* [WORK INSTRUCTIONS]:
For the entries below, print exactly the lines between the line holding "- destruct Hs as [Hr" and the line holding "rewrite Hs1, Hs2, Hs3, Hd, Ht, Hst.", inclusive, and nothing else.

* [DATA FOR ANALYSIS]:
(** C39: the storage gives back what it takes. Whatever each call of the library returns
    - failing at any statement, parameter, row or transaction - every operation of
    [SQLiteStorage] leaves exactly the handles that were open: its statements are
    finalized, and no transaction stays open. A storage that was constructed has two
    connections more, and its destructor really closes both. A constructor that throws
    leaves no statement and no transaction, and at most one connection. *)
Theorem handles_released path thread_error L : wf L ->
  match construct path thread_error L with
  | (inl i, L1) =>
      read_db i <> write_db i /\ databases L1 = {[read_db i; write_db i]} ∪ databases L /\
      forall os, let L2 := foldl (fun L o => perform i o L) L1 os in
        held L2 = held L1 /\ held (destruct_impl i L2).2 = held L
  | (inr _, L1) =>
      transactions L1 = transactions L /\ statements L1 = statements L /\
      (databases L1 = databases L \/ exists db, db ∉ databases L /\ databases L1 = {[db]} ∪ databases L)
  end.
Proof.
  intros Hw. unfold construct. unfold ebind at 1. pose proof (open_connection path L Hw) as Ho.
  destruct (open_database path L) as [[read|what] L1].
  2: { destruct Ho as [Ho|(db & Hn & Ho)]; unfold held in Ho; injection Ho as -> -> ->; eauto 6. }
  destruct (wf_connection read L L1 Hw Ho) as [Hw1 Hn1]. unfold on_exception.
  pose proof (construct_second path thread_error read L1 Hw1 Hn1) as Hs.
  destruct ((migrate read >>> _) L1) as [[i|what] L2].
  - destruct Hs as [Hr Hc]. destruct (wf_connection _ L1 L2 Hw1 Hc) as [Hw2 Hn2].
    pose proof Ho as [Hn Hd]. pose proof Hc as [Hn' Hd']. unfold held in Hd, Hd'.
    injection Hd as Hd Ht Hst. injection Hd' as Hd' Ht' Hst'. rewrite Hd in Hn', Hd'. subst read.
    split; [set_solver|]. split; [rewrite Hd'; set_solver|]. intros os. cbv zeta.
    assert (held (foldl (fun L o => perform i o L) L2 os) = held L2) as E by (apply held_performs; [by rewrite Ht'|done]).
    split; [exact E|]. unfold destruct_impl. rewrite bind_snd.
    apply close_connection; [done|]. apply (connection_held _ _ L1); [done|].
    apply close_connection; [done|]. by apply (connection_held _ _ L2).
  - destruct Hs as [Hs|(db & Hs)].
    + assert (held (sqlite3_close read L2).2 = held L) as E
        by (apply close_connection; [done|]; by apply (connection_held _ _ L1)).
      cbn. unfold held in E. injection E as -> -> ->. auto.
    + set (L3 := with_databases ({[db]} ∪ databases L) L).
      destruct Hs as [Hnd Hs]. pose proof Ho as [Hn Hd]. unfold held in Hd, Hs.
      injection Hd as Hd Ht Hst. rewrite Hd in Hnd.
      assert (held (sqlite3_close read L2).2 = held L3) as E.
      { apply close_connection.
        - destruct Hw as [Hws Hwt]. split; cbn; [|clear -Hwt; set_solver]. intros k d Hk. specialize (Hws k d Hk).
          cbn in Hws. clear -Hws. set_solver.
        - split; [cbn; set_solver|]. unfold held. cbn. injection Hs as Hs1 Hs2 Hs3.
          rewrite Hs1, Hs2, Hs3, Hd, Ht, Hst. do 2 f_equal. set_solver. }
      cbn. unfold held in E. injection E as -> -> ->. cbn. split_and!; [done|done|]. right. exists db. set_solver.
Qed.

(* ===================================================================== *)
(** * Calls that succeed and fail *)

Definition closed_library : Library := MkLibrary [] ∅ ∅ ∅.
Definition answering (l : list Answer) : Library := MkLibrary l ∅ ∅ ∅.
Definition ok : Answer := MkAnswer SQLITE_OK "" 0.
Definition row (v : Z) : Answer := MkAnswer SQLITE_ROW "" v.
Definition done_ : Answer := MkAnswer SQLITE_DONE "" 0.
Definition full : Answer := MkAnswer 13 "database or disk is full" 0.
Definition not_a_database : Answer := MkAnswer 26 "file is not a database" 0.

Lemma wf_answering l : wf (answering l).
Proof. split; [apply map_Forall_empty|done]. Qed.

(** Both connections open, on a database of version 3; of a batch of two writes the
    second fails; three rooms are read. *)
Definition opens : list Answer := [ok; ok; ok; ok].
Definition is_current : list Answer := [ok; ok; row 1; ok; row 3; ok; ok].
Definition sample_batch : list Write := [BanRemove "ann"; IdentityWrite "bob" "00"].
Definition batch_fails : list Answer := [ok; ok; ok; done_; ok; ok; ok; ok; full].
Definition three_rows : list Answer := [ok; row 1; row 2; row 3; done_].
Definition session_library : Library := answering (opens ++ is_current ++ opens ++ batch_fails ++ three_rows).

Lemma handles_released_witness :
  wf session_library /\
  match construct "chatbox.db" None session_library with
  | (inl i, L1) =>
      (run_batch (write_db i) sample_batch L1).1 = Some "Could not execute SQLite write: database or disk is full" /\
      held (destruct_impl i (foldl (fun L o => perform i o L) L1 [Batch sample_batch; LoadTable])).2 = held session_library
  | (inr _, _) => False
  end.
Proof.
  split; [apply wf_answering|].
  pose proof (handles_released "chatbox.db" None session_library (wf_answering _)) as Hr.
  assert (match construct "chatbox.db" None session_library with
    | (inl i, L1) => (run_batch (write_db i) sample_batch L1).1 = Some "Could not execute SQLite write: database or disk is full"
    | (inr _, _) => False end) as E by (vm_compute; reflexivity).
  destruct (construct "chatbox.db" None session_library) as [[i|what] L1]; [|exact E]. destruct Hr as (_ & _ & Ho).
  split; [exact E|]. exact (proj2 (Ho [Batch sample_batch; LoadTable])).
Defined.

(** Opening a file that is not a database. [sqlite3_open_v2] does not read it; the
    second PRAGMA does, and throws: the connection is not closed. *)
Theorem failed_pragma_leaks :
  let '(r, L) := construct "notes.txt" None (answering [ok; ok; not_a_database]) in
  r = inr "SQLite statement failed: file is not a database" /\ databases L = {[0%nat]}.
Proof. vm_compute. split; reflexivity. Qed.

(** Nor is the second connection when the worker's thread cannot be started. *)
Theorem failed_thread_leaks :
  let '(r, L) := construct "chatbox.db" (Some "Resource temporarily unavailable")
    (answering (opens ++ is_current ++ opens)) in
  r = inr "Resource temporarily unavailable" /\ databases L = {[1%nat]}.
Proof. vm_compute. split; reflexivity. Qed.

* [OUTPUT OF THE EXERCISE]:
  - destruct Hs as [Hr Hc]. destruct (wf_connection _ L1 L2 Hw1 Hc) as [Hw2 Hn2].
    pose proof Ho as [Hn Hd]. pose proof Hc as [Hn' Hd']. unfold held in Hd, Hd'.
    injection Hd as Hd Ht Hst. injection Hd' as Hd' Ht' Hst'. rewrite Hd in Hn', Hd'. subst read.
    split; [set_solver|]. split; [rewrite Hd'; set_solver|]. intros os. cbv zeta.
    assert (held (foldl (fun L o => perform i o L) L2 os) = held L2) as E by (apply held_performs; [by rewrite Ht'|done]).
    split; [exact E|]. unfold destruct_impl. rewrite bind_snd.
    apply close_connection; [done|]. apply (connection_held _ _ L1); [done|].
    apply close_connection; [done|]. by apply (connection_held _ _ L2).
  - destruct Hs as [Hs|(db & Hs)].
    + assert (held (sqlite3_close read L2).2 = held L) as E
        by (apply close_connection; [done|]; by apply (connection_held _ _ L1)).
      cbn. unfold held in E. injection E as -> -> ->. auto.
    + set (L3 := with_databases ({[db]} ∪ databases L) L).
      destruct Hs as [Hnd Hs]. pose proof Ho as [Hn Hd]. unfold held in Hd, Hs.
      injection Hd as Hd Ht Hst. rewrite Hd in Hnd.
      assert (held (sqlite3_close read L2).2 = held L3) as E.
      { apply close_connection.
        - destruct Hw as [Hws Hwt]. split; cbn; [|clear -Hwt; set_solver]. intros k d Hk. specialize (Hws k d Hk).
          cbn in Hws. clear -Hws. set_solver.
        - split; [cbn; set_solver|]. unfold held. cbn. injection Hs as Hs1 Hs2 Hs3.
          rewrite Hs1, Hs2, Hs3, Hd, Ht, Hst. do 2 f_equal. set_solver. }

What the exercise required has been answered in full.